In many ways the thirteen stylized murders are the sport of this film. Story has it Bava and Laura Betti, who worked together previously on Blood and Black Lace (1964)—arguably Bava’s first body count film, were looking for an excuse to work together again and came up with a ludicrous script that was the genesis of this film. Bava, as usual, had next to no budget and shot this on an insanely tight schedule at the producer’s lake house. The plot is easily the most convoluted and absurd of all of Bava’s films , and that’s saying somthing given plots are not his specialty. That said, more than a few Italian film luminaries worked on this film: the aforementioned Laura Betti, special effects legend Carlo Rimbaldi (best know for designing E.T.), b-movie Italian horror movie scriptwriter [Dardano Sacchetti]], and b-movie actor Luigi Pistilli—one of my personal favorites.
But returning to my poit about the stylized murder as the sport of this film, it seems Bava was having fun with Twitch with no real concern for the plot.
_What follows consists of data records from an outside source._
(* ===== verification/Frame.v ===== *)
(** * Frames and the frame codec of the exchange

    Models [crates/winwincode-client-port/src/exchange/frame.rs] and the
    [Envelope] of [messages.rs].  The JSON serialiser ([serde_json]) and SHA-256
    ([sha2]) are crates outside the repository: they are arguments of the codec,
    and what the codec relies on is stated as hypotheses of the section. *)

From Stdlib Require Import Strings.Byte.
From S2P Require Import Prelude.

Local Open Scope Z_scope.

(** ** Data *)

Record FrameIdentity : Type := {
  fi_message_id : string;
  fi_sequence : Z;
  fi_payload_digest : string
}.

Record StoredFrame : Type := {
  sf_message_id : string;
  sf_sequence : Z;
  sf_payload_digest : string;
  sf_frame : list byte
}.

Definition identity (f : StoredFrame) : FrameIdentity :=
  {| fi_message_id := sf_message_id f;
     fi_sequence := sf_sequence f;
     fi_payload_digest := sf_payload_digest f |}.

Inductive FrameCodecError : Type :=
| EmptyFrame
| TooLarge (size max_frame_bytes : Z)
| Serialization (message : string)
| Deserialization (message : string).

Record FrameCodec : Type := { max_frame_bytes : Z }.

Definition DEFAULT_MAX_FRAME_BYTES : Z := 256 * 1024.

Definition codec_default : FrameCodec := {| max_frame_bytes := DEFAULT_MAX_FRAME_BYTES |}.

Definition CLIENT_CONTROL_PORT_SCHEMA_VERSION : string := "winwincode/v1".

Record Envelope (M : Type) : Type := {
  schema_version : string;
  message_id : string;
  client_node_id : string;
  client_instance_id : string;
  sequence : Z;
  occurred_at : string;
  message : M
}.

Arguments schema_version {M} _.
Arguments message_id {M} _.
Arguments client_node_id {M} _.
Arguments client_instance_id {M} _.
Arguments sequence {M} _.
Arguments occurred_at {M} _.
Arguments message {M} _.

#[global] Instance FrameIdentity_eq_dec : EqDecision FrameIdentity.
Proof. solve_decision. Defined.
#[global] Instance StoredFrame_eq_dec : EqDecision StoredFrame.
Proof. solve_decision. Defined.
#[global] Instance FrameCodecError_eq_dec : EqDecision FrameCodecError.
Proof. solve_decision. Defined.

(** ** The codec *)

Definition check_bound (c : FrameCodec) (size : Z) : result FrameCodecError () :=
  if size =? 0 then Err EmptyFrame
  else if max_frame_bytes c <? size then Err (TooLarge size (max_frame_bytes c))
  else Ok tt.

(** What [serde_json] provides for one type: [to_vec] and [from_slice], each with
    the text of its error. *)
Record Json (T : Type) : Type := {
  to_vec : T → result string (list byte);
  from_slice : list byte → result string T
}.
Arguments to_vec {T} _ _.
Arguments from_slice {T} _ _.

Definition encode {T} (json : Json T) (c : FrameCodec) (value : T) :
    result FrameCodecError (list byte) :=
  frame ← map_err Serialization (to_vec json value);
  check_bound c (Z.of_nat (length frame)) ;;
  Ok frame.

Definition decode {T} (json : Json T) (c : FrameCodec) (bytes : list byte) :
    result FrameCodecError T :=
  check_bound c (Z.of_nat (length bytes)) ;;
  map_err Deserialization (from_slice json bytes).

Section codec.
Context {M : Type}.
(** The hexadecimal SHA-256 of a byte string. *)
Context (sha256_hex : list byte → string).
Context (json_message : Json M) (json_envelope : Json (Envelope M)).

Definition payload_digest (bytes : list byte) : string :=
  "sha256:" +:+ sha256_hex bytes.

Definition envelope_identity (e : Envelope M) : result FrameCodecError FrameIdentity :=
  payload ← map_err Serialization (to_vec json_message (message e));
  Ok {| fi_message_id := message_id e;
        fi_sequence := sequence e;
        fi_payload_digest := payload_digest payload |}.

Definition encode_envelope (c : FrameCodec) (e : Envelope M) :
    result FrameCodecError StoredFrame :=
  identity ← envelope_identity e;
  frame ← encode json_envelope c e;
  Ok {| sf_message_id := fi_message_id identity;
        sf_sequence := fi_sequence identity;
        sf_payload_digest := fi_payload_digest identity;
        sf_frame := frame |}.

Definition decode_envelope (c : FrameCodec) (bytes : list byte) :
    result FrameCodecError (Envelope M) :=
  decode json_envelope c bytes.
End codec.

(** ** Properties *)

Lemma check_bound_Ok c n u :
  check_bound c n = Ok u ↔ n ≠ 0 ∧ n ≤ max_frame_bytes c.
Proof. unfold check_bound. destruct u. split_cases; split; try done; lia. Qed.

Section codec_properties.
Context {M : Type} (sha256_hex : list byte → string).
Context (json_message : Json M) (json_envelope : Json (Envelope M)).

(** What the codec relies on of [serde_json]: parsing what was printed gives the
    value back. *)
Definition json_round_trip {T} (j : Json T) : Prop :=
  ∀ v bytes, to_vec j v = Ok bytes → from_slice j bytes = Ok v.

(** A frame sealed by [FrameCodec::encode_envelope] decodes to the envelope it
    was sealed from, carries exactly the identity [envelope_identity] derives
    for that envelope, and has between one and [max_frame_bytes] bytes. *)
Theorem sealed_frame_round_trip c e f :
  json_round_trip json_envelope →
  encode_envelope sha256_hex json_message json_envelope c e = Ok f →
  decode_envelope json_envelope c (sf_frame f) = Ok e ∧
  envelope_identity sha256_hex json_message e = Ok (identity f) ∧
  1 ≤ Z.of_nat (length (sf_frame f)) ≤ max_frame_bytes c.
Proof.
  intros Hjson. unfold encode_envelope, encode.
  intros (id & Hid & (frame & (bytes & Hvec & ([] & Hbound & [= ->])%bind_Ok)%bind_Ok
    & [= <-])%bind_Ok)%bind_Ok.
  apply map_err_Ok in Hvec.
  pose proof (proj1 (check_bound_Ok _ _ _) Hbound) as [? ?].
  unfold decode_envelope, decode. simpl. split_and!; [| |lia|lia].
  - rewrite Hbound. simpl. by rewrite (Hjson _ _ Hvec).
  - rewrite Hid. by destruct id.
Qed.

(** [FrameCodec::decode] refuses an empty or oversized input before the parser
    sees it: its answer does not depend on the parser, and every accepted input
    is within the bound. *)
Theorem decode_checks_bound_first {T} (j j' : Json T) c bytes :
  (bytes = [] ∨ max_frame_bytes c < Z.of_nat (length bytes) →
     decode j c bytes = decode j' c bytes ∧ is_ok (decode j c bytes) = false) ∧
  (is_ok (decode j c bytes) = true →
     1 ≤ Z.of_nat (length bytes) ≤ max_frame_bytes c).
Proof.
  unfold decode. split.
  - intros Hbad. destruct (check_bound c _) as [u|e] eqn:E; [|done].
    apply check_bound_Ok in E as [? ?]. destruct Hbad as [-> |?]; simpl in *; lia.
  - destruct (check_bound c _) as [u|e] eqn:E; [|done].
    apply check_bound_Ok in E as [? ?]. lia.
Qed.
End codec_properties.

(** A serialiser for envelopes without payload, with one byte per envelope. *)
Definition unit_json : Json () :=
  {| to_vec := λ _, Ok [x6e]; from_slice := λ _, Ok tt |}.

Definition sample_envelope : Envelope () :=
  {| schema_version := "v1"; message_id := "msg-7"; client_node_id := "node";
     client_instance_id := "inst"; sequence := 7; occurred_at := "now";
     message := tt |}.

Definition sample_envelope_json : Json (Envelope ()) :=
  {| to_vec := λ e, if decide (message_id e = "msg-7" ∧ schema_version e = "v1" ∧
                               client_node_id e = "node" ∧ client_instance_id e = "inst" ∧
                               sequence e = 7 ∧ occurred_at e = "now")
                    then Ok [x7b; x7d] else Err "unsupported";
     from_slice := λ _, Ok sample_envelope |}.

Lemma sealed_frame_round_trip_witness :
  ∃ f, encode_envelope (λ _, "00") unit_json sample_envelope_json codec_default
         sample_envelope = Ok f ∧
       decode_envelope sample_envelope_json codec_default (sf_frame f) = Ok sample_envelope.
Proof.
  eexists. split; [vm_compute; reflexivity|].
  refine (proj1 (sealed_frame_round_trip (λ _, "00") unit_json sample_envelope_json
                   codec_default sample_envelope _ _ _)); [|vm_compute; reflexivity].
  intros [? ? ? ? ? ? []] bytes. simpl. case_decide; [|done]. naive_solver.
Defined.

Lemma decode_checks_bound_first_witness :
  decode unit_json {| max_frame_bytes := 1 |} [x7b; x7d] =
  decode {| to_vec := λ _, Err "never"; from_slice := λ _, Err "never" |}
    {| max_frame_bytes := 1 |} [x7b; x7d].
Proof.
  refine (proj1 (proj1 (decode_checks_bound_first unit_json _ {| max_frame_bytes := 1 |}
                          [x7b; x7d]) _)).
  right. reflexivity.
Defined.

(** A serialiser for the values of a table, which prints the position of a value. *)
Definition table_json {T} `{EqDecision T} (l : list T) : Json T :=
  {| to_vec := λ v, match list_find (v =.) l with
                    | Some (i, _) => match Byte.of_nat i with Some b => Ok [b] | None => Err "full" end
                    | None => Err "unknown"
                    end;
     from_slice := λ bytes, match bytes with
                            | [b] => ok_or (l !! Byte.to_nat b) "unknown"
                            | _ => Err "unknown"
                            end |}%string.

Lemma table_json_round_trip {T} `{EqDecision T} (l : list T) : json_round_trip (table_json l).
Proof.
  intros v bytes. simpl. destruct (list_find _ l) as [[i w]|] eqn:E; [|done].
  apply list_find_Some in E as (Hi & -> & _). destruct (Byte.of_nat i) as [b|] eqn:Eb; [|done].
  intros [= <-]. by rewrite (Byte.to_of_nat i Eb), Hi.
Qed.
He seemed to be truly making sport of hyperobolic murder scenes in this one. And unlike Tim Lucas who argues that the gore holds up as realistic in this film, it seems to me far more ridiculous and over-the-top than any of Dario Argento’s skin slashing gore fests. For me, the quote from King Lear above seems to summarize Bava’s approach in this film. It’s as if he’s a twisted boy treating actors like flies, and the body count is a kind of playful torture of the audience. All of which comes into sharp focus with the shot of the Entomologist’s impaled beetle.
But the idea of playful torture is important here, because I think every murder is more like a wink and a joke than a shot at one’s sense of decency. As Paul Bondnotes in the video, the above GIF scene with the anguished insect kept Bava up all night, wracked with guilt. [As an aside, if you want a nice reading of intertextual guilt in this film, check out Paul’s post on this one.]
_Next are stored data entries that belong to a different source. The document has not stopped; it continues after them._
(** The retained events are numbered consecutively up to the highest sequence, reach down
    to the first unacknowledged one and have distinct ids. *)
Record snapshot_wf (s : ReplaySnapshot) : Prop := {
  wf_ack : 0 ≤ ack_sequence s ≤ highest_sequence s;
  wf_sequences :
    sequence <$> events s = seqZ (highest_sequence s - event_count s + 1) (event_count s);
  wf_retained : 0 ≤ highest_sequence s - event_count s ≤ ack_sequence s;
  wf_room : events s ≠ [] → highest_sequence s < u64_max;
  wf_range : highest_sequence s ≤ u64_max;
  wf_shape : Forall event_shape (events s);
  wf_ids : NoDup (event_id <$> events s)
}.

Lemma validate_events_Ok expected seen es u :
  validate_events expected seen es = Ok u ↔
  (es ≠ [] → expected + Z.of_nat (length es) ≤ u64_max) ∧
  sequence <$> es = seqZ expected (Z.of_nat (length es)) ∧
  Forall (λ e, sequence e ≠ 0 ∧ event_shape e) es ∧ NoDup (event_id <$> es) ∧
  Forall (λ e, event_id e ∉ seen) es.
Proof.
  destruct u. revert expected seen. induction es as [|e es IH]; intros expected seen; simpl.
  { split; [intros _|done]. split_and!; try done; constructor. }
  assert (Hlen : Z.of_nat (S (length es)) = 1 + Z.of_nat (length es)) by lia.
  rewrite Hlen, (seqZ_cons expected (1 + _)) by lia.
  rewrite !Forall_cons, NoDup_cons. unfold event_shape at 1. split.
  - intros H. inv_result. apply IH in H as (Hmax & Hseq & Hshape & Hnd & Hseen). split_bools.
    repeat match goal with H : (_ =? _) = _ |- _ => rewrite ?Z.eqb_eq, ?Z.eqb_neq in H end.
    split_and!; try done; try lia.
    + intros _. destruct es; [simpl; lia|]. specialize (Hmax ltac:(done)). lia.
    + f_equal; [lia|]. etrans; [exact Hseq|]. f_equal; lia.
    + intros (g & Hg & Hin)%list_elem_of_fmap.
      apply (proj1 (Forall_forall _ _) Hseen) in Hin. set_solver.
    + eapply Forall_impl; [exact Hseen|]. set_solver.
  - intros (Hmax & Hseq & ((? & ? & ?) & Hshape) & (Hnin & Hnd) & (? & Hseen)).
    injection Hseq as Hs Hseq. specialize (Hmax ltac:(done)).
    rewrite !bool_decide_eq_false_2 by done. simpl.
    rewrite (proj2 (Z.eqb_neq (sequence e) 0)) by done. simpl.
    rewrite (proj2 (Z.eqb_eq (sequence e) expected)) by done. simpl.
    unfold checked_add_u64. rewrite (proj2 (Z.leb_le _ _)) by lia. simpl.
    apply IH. split_and!; try done; try lia.
    + etrans; [exact Hseq|]. f_equal; lia.
    + apply Forall_forall. intros g Hg.
      apply (proj1 (Forall_forall _ _) Hseen) in Hg as Hg'.
      assert (event_id g ≠ event_id e); [|set_solver].
      intros Heq. apply Hnin. rewrite <-Heq. by apply list_elem_of_fmap_2.
Qed.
Beyond that, the Twitch continues to play on both the generational tension and youth culture revolution themes we’ve seem recur in his late 60s films like Kill, Baby, Kill (1966) and Danger:Diabolik (1968). Despite the fact the plot is a mess, the ending of this film is still a total shocker, and is one of my favorite endings of any film ever. [Spoiler alert!] After the distributed murders seem to be finished—another interesting note about this film is there are numerous murderes working against one another, not one pyschotic slasher—the final depicts the murderous couple who seem to have emerged victorious from the carnage only to be shot dead by their young children with a shotgun. Again, I can’t help read this as Bava’s utter disdain for the hippie movement (one of the children is wearing a tiedye t-shirt) and its presumed innocence and purity ignoring the deep generational violence thye remain part and parcel of. [I also linked this to the failure of the Baby Boomers more generally and the rise of the adjunct nation in higher ed more specifically in the video 🙂 ] The ending of the film has the children noting how their parents “play dead good” and running down to the lake to frolic on the beach. An idyllic scene that seems irreconcilable with the blood bath that has led up to it—which in many ways are the two narratives of the 1960s in the U.S. at least.